(** X1. The list [rankItems] returns is sorted by relevance score, highest
    first, and holds only scores above 0, on every input. *)
Theorem rankItems_sorted_positive (items : list EbayItem) (preferences : UserPreferences) :
  nonIncreasing relevanceScore (rankItems items preferences) /\
  Forall (fun r => gt (relevanceScore r) (Fin 0) = true) (rankItems items preferences).
Proof.
  unfold rankItems.
  set (kept := filter _ _).
  assert (Hpos : Forall (fun r => gt (relevanceScore r) (Fin 0) = true) kept).
  { apply Forall_forall. intros r Hr. apply filter_In in Hr. apply Hr. }
  split.
  - apply (sort_sorted relevanceScore).
    eapply Forall_impl; [|exact Hpos]. intros r. apply gt_zero_not_NaN.
  - eapply Permutation_Forall; [apply Permutation_sym, sort_perm | exact Hpos].
Qed.

Lemma conditionScore_at_least_20 (item : EbayItem) (preferred : option (list string)) :
  between 20 100 (calculateConditionScore item preferred).
Proof.
  unfold calculateConditionScore.
  destruct preferred as [[|c l]|];
    repeat match goal with |- context [if ?b then _ else _] => destruct b end;
    eexists; (split; [reflexivity|]); split; unfold Qle; simpl; lia.
Qed.

(** The composite of a listing whose price is a non-negative number and
    whose seller rating is finite: between 3 and 100. *)
Lemma relevanceScore_bounds (item : EbayItem) (preferences : UserPreferences) :
  numericListing item = true ->
  between 3 100 (relevanceScore (calculateRelevanceScore item preferences)).
Proof.
  intro Hn. unfold numericListing in Hn.
  destruct (priceOf item) as [| | |p] eqn:Hp; try discriminate.
  destruct (feedbackPercentage (seller item)) as [| | |r] eqn:Hr; try discriminate.
  apply Qle_bool_iff in Hn.
  destruct (subscores_in_range item preferences p r Hp Hn Hr)
    as (H1 & _ & H3 & H4 & H5).
  cbn in H1, H3, H4, H5.
  apply between_inRange in H1, H3, H4, H5.
  destruct H1 as (a & Ea & ? & ?), H3 as (c & Ec & ? & ?),
           H4 as (d & Ed & ? & ?), H5 as (e & Ee & ? & ?).
  destruct (conditionScore_at_least_20 item (preferredCondition preferences))
    as (b & Eb & ? & ?).
  unfold calculateRelevanceScore. cbn [relevanceScore].
  rewrite Ea, Eb, Ec, Ed, Ee. cbn [mul add].
  apply (between_weaken (inject_Z 300 / 100) (inject_Z 10000 / 100));
    [reflexivity | reflexivity |].
  apply round2_between.
  eexists. split; [reflexivity|].
  split.
  - apply Qle_trans with 3; [apply Qle_lteq; right; reflexivity | lra].
  - apply Qle_trans with 100; [lra | apply Qle_lteq; right; reflexivity].
Qed.

(** X2. [rankItems] drops no listing whose price is a non-negative number and
    whose seller rating is finite, over budget or under the minimum rating
    as it may be: the condition sub-score is at least 20, so the composite
    is at least 3, and the filter on a composite above 0 keeps it. *)
Theorem rankItems_keeps_numeric_listings (items : list EbayItem)
    (preferences : UserPreferences) :
  Forall (fun listing => numericListing listing = true) items ->
  Permutation (map item (rankItems items preferences)) items /\
  Forall (fun r => between 3 100 (relevanceScore r)) (rankItems items preferences).
Proof.
  intro Hn. unfold rankItems.
  set (scored := map (fun listing => calculateRelevanceScore listing preferences) items).
  assert (Hb : Forall (fun r => between 3 100 (relevanceScore r)) scored).
  { unfold scored. apply Forall_map. eapply Forall_impl; [|exact Hn].
    intros listing H. apply relevanceScore_bounds. exact H. }
  assert (Hkeep : filter (fun r => gt (relevanceScore r) (Fin 0)) scored = scored).
  { apply forallb_filter_id. apply forallb_forall. intros r Hr.
    rewrite Forall_forall in Hb. destruct (Hb r Hr) as (v & -> & Hv & _).
    unfold gt, lt. apply Qltb_lt. lra. }
  rewrite Hkeep. split.
  - eapply perm_trans; [apply Permutation_map, sort_perm|].
    unfold scored. rewrite map_map. cbn [item calculateRelevanceScore].
    rewrite map_id. apply Permutation_refl.
  - eapply Permutation_Forall; [apply Permutation_sym, sort_perm | exact Hb].
Qed.

Lemma rankItems_keeps_numeric_listings_witness :
  Forall (fun listing => numericListing listing = true)
         [Sample.phoneCase "80"; Sample.phoneCase "250"] /\
  Permutation
    (map item (rankItems [Sample.phoneCase "80"; Sample.phoneCase "250"]
                 (Sample.withMaxPrice (Fin 100))))
    [Sample.phoneCase "80"; Sample.phoneCase "250"].
Proof.
  assert (H : Forall (fun listing => numericListing listing = true)
                     [Sample.phoneCase "80"; Sample.phoneCase "250"])
    by (repeat constructor).
  split; [exact H|].
  apply (rankItems_keeps_numeric_listings _ (Sample.withMaxPrice (Fin 100)) H).
Defined.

^^^^^^^^

| Instructions to follow |
Filter the entries down to the lines containing "right". Copy each of those lines.

| Expected answer |
  - apply Qle_trans with 3; [apply Qle_lteq; right; reflexivity | lra].
  - apply Qle_trans with 100; [lra | apply Qle_lteq; right; reflexivity].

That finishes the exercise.